● Dataset content:
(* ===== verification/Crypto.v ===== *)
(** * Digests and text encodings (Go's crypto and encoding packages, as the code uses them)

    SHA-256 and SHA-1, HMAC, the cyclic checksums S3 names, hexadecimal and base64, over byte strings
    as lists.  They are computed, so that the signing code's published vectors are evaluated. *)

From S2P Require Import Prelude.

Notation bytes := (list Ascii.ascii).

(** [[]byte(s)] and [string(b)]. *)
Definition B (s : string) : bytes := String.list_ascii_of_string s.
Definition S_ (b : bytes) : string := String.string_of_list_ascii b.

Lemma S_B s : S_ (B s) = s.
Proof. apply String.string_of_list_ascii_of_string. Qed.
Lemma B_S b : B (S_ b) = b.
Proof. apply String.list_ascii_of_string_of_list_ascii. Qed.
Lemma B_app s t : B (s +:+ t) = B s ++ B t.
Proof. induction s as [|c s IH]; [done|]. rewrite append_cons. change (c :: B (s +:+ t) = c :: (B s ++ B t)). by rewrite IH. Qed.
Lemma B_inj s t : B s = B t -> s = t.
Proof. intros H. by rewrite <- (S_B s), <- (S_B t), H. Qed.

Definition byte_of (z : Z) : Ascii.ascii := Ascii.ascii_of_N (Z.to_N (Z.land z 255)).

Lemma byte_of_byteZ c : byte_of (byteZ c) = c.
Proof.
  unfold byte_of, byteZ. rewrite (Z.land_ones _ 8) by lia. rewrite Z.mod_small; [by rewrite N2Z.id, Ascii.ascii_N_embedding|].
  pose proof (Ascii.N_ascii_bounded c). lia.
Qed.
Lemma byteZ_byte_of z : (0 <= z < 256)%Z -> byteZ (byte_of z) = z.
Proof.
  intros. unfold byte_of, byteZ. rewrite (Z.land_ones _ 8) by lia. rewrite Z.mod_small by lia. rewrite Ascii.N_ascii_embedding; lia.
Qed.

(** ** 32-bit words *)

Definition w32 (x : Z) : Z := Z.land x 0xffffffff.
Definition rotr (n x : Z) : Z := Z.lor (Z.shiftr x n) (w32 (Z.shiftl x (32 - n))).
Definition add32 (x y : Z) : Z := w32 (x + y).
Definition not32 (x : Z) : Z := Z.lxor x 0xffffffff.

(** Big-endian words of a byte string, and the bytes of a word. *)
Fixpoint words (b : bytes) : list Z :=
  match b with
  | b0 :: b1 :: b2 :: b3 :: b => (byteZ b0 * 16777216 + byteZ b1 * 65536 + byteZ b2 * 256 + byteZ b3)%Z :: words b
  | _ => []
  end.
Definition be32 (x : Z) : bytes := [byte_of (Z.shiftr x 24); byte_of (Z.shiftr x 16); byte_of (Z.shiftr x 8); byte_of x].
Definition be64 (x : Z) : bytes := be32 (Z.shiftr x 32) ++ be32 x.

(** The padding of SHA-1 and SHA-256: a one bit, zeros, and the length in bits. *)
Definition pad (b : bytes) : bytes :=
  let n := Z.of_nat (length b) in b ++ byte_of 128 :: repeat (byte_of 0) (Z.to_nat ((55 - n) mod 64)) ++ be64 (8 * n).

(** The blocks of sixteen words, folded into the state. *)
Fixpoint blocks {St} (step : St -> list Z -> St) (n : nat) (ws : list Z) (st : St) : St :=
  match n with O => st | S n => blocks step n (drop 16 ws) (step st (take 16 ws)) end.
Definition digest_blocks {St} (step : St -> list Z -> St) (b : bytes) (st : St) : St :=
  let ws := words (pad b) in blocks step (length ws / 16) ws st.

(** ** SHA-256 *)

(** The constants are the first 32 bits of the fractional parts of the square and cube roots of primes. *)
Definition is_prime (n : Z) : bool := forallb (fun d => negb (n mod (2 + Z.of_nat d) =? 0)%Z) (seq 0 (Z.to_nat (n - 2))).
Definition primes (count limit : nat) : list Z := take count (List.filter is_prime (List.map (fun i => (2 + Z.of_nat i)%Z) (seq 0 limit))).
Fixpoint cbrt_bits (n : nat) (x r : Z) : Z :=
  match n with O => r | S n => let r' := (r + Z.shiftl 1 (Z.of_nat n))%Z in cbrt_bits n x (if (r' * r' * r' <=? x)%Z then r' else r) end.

...

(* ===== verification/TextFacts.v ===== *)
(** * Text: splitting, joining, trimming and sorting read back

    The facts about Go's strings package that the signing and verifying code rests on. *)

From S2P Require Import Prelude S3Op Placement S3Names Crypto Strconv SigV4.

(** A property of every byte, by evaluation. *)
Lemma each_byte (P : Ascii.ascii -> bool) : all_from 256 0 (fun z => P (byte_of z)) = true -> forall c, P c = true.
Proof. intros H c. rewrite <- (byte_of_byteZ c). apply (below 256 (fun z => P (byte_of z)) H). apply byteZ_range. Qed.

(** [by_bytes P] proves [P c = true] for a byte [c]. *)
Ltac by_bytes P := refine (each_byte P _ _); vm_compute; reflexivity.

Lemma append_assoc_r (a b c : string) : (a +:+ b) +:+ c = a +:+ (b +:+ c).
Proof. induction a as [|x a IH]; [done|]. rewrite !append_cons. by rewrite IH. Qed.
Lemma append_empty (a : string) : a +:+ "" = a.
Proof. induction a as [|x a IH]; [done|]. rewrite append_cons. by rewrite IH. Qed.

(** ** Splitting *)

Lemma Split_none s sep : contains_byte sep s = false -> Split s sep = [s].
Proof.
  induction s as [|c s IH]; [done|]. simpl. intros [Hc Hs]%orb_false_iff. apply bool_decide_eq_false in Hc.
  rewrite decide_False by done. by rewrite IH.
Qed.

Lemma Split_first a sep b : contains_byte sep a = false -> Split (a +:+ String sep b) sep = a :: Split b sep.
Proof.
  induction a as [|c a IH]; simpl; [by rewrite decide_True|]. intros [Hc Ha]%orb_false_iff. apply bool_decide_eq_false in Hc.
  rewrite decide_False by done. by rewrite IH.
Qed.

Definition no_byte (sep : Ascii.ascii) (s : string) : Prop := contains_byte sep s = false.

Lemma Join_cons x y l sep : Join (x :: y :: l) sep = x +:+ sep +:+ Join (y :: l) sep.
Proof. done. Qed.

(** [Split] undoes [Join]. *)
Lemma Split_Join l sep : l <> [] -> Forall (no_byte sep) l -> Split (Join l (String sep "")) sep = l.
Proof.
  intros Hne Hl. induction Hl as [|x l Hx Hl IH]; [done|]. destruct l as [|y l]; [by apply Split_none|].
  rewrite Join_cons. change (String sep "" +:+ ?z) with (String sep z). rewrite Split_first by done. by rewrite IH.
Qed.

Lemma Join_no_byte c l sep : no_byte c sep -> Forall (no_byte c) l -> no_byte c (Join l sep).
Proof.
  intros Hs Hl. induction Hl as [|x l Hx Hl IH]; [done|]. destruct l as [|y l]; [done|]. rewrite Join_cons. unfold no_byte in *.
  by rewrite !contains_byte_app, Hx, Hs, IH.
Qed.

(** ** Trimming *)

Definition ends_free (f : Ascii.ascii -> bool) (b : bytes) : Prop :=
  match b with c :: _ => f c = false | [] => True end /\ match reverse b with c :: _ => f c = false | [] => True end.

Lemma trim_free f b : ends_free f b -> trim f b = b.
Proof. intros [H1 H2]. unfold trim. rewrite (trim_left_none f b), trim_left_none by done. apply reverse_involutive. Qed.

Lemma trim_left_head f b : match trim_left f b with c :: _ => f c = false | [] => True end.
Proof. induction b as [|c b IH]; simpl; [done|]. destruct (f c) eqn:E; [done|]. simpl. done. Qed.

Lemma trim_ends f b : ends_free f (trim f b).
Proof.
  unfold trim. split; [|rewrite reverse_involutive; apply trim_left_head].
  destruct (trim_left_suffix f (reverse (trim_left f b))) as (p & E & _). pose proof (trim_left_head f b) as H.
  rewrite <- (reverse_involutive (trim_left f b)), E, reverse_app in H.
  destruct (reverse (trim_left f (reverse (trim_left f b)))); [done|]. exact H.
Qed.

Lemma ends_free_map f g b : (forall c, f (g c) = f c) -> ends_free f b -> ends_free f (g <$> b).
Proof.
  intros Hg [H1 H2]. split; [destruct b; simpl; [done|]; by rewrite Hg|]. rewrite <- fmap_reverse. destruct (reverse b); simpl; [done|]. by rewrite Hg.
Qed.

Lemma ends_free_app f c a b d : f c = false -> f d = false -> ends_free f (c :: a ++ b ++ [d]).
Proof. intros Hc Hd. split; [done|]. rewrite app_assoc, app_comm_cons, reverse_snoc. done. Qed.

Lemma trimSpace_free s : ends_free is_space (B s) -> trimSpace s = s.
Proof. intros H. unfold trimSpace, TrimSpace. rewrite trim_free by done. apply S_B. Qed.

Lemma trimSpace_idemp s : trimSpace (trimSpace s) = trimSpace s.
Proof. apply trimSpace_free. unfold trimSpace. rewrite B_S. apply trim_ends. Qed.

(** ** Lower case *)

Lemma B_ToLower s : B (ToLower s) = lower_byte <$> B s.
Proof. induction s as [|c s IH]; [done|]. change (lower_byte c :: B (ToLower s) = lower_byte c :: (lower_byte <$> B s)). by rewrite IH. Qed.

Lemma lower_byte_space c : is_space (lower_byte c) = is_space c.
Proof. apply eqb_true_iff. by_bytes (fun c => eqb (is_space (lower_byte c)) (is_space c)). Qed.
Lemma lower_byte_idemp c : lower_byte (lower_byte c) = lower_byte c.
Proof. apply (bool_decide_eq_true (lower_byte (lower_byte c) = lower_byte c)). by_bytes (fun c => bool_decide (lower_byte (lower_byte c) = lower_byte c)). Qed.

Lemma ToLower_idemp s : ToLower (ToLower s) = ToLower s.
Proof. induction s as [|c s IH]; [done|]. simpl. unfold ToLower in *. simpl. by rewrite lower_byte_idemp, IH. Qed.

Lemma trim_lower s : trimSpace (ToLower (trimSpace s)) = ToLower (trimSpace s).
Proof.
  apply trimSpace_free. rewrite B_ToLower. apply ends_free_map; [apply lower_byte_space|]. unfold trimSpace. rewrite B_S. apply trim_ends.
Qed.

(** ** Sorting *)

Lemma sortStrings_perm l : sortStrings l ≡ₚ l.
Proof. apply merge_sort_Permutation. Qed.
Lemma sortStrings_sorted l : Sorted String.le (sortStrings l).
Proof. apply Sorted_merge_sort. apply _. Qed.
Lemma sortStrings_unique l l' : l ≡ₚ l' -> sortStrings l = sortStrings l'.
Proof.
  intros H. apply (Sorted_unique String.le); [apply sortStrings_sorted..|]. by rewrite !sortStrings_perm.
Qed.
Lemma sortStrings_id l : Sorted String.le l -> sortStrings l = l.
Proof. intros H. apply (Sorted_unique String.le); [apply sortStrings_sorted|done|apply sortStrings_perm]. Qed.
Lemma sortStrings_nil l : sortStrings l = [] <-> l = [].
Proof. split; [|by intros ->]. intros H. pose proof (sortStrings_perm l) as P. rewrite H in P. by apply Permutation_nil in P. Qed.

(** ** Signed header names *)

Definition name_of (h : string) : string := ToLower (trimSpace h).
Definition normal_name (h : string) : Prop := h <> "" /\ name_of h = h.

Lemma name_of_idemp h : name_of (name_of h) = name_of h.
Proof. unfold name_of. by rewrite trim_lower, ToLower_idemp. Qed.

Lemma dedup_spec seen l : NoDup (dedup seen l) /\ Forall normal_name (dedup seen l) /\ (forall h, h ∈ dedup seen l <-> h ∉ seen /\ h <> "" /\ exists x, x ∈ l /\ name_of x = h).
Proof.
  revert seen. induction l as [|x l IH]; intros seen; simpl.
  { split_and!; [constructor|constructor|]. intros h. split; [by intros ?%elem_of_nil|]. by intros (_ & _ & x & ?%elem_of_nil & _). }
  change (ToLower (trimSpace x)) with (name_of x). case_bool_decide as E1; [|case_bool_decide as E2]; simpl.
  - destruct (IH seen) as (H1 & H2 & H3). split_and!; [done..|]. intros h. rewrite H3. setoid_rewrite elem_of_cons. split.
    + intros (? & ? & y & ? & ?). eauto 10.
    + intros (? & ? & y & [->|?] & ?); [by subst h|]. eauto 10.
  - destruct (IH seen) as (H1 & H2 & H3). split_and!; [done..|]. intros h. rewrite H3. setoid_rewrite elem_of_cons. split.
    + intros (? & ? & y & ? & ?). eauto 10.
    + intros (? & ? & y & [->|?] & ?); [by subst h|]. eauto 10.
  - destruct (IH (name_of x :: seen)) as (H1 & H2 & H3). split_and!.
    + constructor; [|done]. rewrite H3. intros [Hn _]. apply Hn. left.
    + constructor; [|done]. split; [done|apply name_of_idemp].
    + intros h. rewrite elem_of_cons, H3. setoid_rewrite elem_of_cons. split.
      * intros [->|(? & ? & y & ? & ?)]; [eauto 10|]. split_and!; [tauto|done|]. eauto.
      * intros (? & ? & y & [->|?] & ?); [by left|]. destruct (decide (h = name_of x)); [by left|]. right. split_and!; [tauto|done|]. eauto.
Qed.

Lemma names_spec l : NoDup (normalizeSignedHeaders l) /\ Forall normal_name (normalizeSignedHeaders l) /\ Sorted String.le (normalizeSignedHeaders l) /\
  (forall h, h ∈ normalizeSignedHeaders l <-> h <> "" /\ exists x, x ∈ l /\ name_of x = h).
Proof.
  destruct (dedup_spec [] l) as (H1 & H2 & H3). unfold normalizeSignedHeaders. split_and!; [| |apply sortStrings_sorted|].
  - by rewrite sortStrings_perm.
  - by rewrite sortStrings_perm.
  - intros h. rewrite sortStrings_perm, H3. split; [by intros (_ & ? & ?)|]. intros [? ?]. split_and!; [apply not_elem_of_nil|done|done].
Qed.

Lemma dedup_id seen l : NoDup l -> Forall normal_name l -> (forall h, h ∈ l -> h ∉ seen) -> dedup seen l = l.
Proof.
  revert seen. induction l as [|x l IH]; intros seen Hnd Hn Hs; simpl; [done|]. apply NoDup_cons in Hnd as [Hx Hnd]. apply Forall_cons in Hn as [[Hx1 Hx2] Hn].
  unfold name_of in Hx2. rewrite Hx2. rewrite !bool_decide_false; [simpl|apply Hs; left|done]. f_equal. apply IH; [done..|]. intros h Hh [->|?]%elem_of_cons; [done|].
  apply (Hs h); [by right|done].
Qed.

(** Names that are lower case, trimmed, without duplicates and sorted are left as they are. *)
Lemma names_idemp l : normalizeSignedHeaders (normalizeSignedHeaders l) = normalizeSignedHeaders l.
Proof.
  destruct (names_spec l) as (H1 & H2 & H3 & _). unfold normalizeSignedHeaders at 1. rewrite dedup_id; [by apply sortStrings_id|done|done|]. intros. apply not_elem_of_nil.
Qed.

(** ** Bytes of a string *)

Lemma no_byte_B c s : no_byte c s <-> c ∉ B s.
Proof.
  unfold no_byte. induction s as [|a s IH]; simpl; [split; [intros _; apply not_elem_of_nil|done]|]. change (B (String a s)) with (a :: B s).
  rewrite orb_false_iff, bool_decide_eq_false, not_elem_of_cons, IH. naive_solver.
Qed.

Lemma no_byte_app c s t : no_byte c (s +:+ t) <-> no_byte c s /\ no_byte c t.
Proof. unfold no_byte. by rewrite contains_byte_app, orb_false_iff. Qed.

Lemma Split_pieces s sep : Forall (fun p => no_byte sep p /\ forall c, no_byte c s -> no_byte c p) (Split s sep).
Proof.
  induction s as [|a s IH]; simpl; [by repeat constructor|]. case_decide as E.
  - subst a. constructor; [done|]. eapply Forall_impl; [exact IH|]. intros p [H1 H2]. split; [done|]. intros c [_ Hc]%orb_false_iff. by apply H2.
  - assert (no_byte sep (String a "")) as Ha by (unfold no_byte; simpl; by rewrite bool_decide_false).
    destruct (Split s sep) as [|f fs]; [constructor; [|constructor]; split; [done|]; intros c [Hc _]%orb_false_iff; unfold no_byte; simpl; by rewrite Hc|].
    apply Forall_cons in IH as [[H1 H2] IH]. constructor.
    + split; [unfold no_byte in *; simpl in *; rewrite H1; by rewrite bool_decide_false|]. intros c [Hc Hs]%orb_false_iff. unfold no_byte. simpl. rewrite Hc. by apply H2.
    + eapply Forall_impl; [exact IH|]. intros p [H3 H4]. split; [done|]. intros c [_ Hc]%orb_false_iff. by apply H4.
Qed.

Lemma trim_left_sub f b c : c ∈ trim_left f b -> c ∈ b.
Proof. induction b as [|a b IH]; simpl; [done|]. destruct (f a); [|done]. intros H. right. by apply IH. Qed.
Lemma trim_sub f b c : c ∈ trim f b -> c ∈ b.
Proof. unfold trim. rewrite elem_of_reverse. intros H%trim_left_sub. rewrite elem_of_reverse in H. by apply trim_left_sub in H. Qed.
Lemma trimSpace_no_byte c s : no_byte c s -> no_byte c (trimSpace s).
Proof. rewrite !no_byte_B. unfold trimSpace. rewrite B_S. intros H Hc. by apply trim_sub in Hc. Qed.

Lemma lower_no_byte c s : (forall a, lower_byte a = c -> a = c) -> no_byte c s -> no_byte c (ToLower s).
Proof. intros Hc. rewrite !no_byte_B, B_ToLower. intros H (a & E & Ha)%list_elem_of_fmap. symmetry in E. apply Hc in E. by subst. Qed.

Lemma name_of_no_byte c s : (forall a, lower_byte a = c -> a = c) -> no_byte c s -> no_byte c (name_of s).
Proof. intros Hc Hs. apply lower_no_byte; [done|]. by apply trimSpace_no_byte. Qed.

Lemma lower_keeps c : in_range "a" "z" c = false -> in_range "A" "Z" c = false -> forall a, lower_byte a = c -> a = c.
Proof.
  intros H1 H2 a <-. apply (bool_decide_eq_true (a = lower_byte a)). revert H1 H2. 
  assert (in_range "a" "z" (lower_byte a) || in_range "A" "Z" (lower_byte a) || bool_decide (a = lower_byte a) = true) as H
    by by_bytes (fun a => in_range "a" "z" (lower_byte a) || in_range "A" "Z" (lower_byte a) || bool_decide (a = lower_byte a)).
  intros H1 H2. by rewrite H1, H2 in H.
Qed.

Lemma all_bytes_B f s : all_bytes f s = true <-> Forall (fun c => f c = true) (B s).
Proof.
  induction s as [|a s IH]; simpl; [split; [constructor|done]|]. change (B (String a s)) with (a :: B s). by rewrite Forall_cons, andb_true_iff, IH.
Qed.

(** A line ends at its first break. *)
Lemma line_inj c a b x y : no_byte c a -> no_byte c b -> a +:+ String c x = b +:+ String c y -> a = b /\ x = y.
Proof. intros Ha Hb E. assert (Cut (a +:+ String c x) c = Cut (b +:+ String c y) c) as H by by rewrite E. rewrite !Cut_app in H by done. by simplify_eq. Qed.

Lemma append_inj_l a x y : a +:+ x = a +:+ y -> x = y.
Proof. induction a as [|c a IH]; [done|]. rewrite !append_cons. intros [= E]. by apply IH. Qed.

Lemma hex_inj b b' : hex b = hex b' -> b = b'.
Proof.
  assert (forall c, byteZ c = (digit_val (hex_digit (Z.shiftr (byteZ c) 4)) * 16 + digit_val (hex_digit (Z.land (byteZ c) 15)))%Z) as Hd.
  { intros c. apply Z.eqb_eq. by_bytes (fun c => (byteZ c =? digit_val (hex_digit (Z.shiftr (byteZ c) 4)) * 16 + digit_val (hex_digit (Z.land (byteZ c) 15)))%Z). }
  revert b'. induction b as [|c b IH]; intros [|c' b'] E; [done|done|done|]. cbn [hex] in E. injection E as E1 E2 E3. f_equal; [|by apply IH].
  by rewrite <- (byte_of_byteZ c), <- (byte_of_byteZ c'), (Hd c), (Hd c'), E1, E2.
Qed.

● Task instructions:
Please find every line in the records above that holds the word "exact" and copy it.

● Result for this task:
  destruct (reverse (trim_left f (reverse (trim_left f b)))); [done|]. exact H.
  - subst a. constructor; [done|]. eapply Forall_impl; [exact IH|]. intros p [H1 H2]. split; [done|]. intros c [_ Hc]%orb_false_iff. by apply H2.
    + eapply Forall_impl; [exact IH|]. intros p [H3 H4]. split; [done|]. intros c [_ Hc]%orb_false_iff. by apply H4.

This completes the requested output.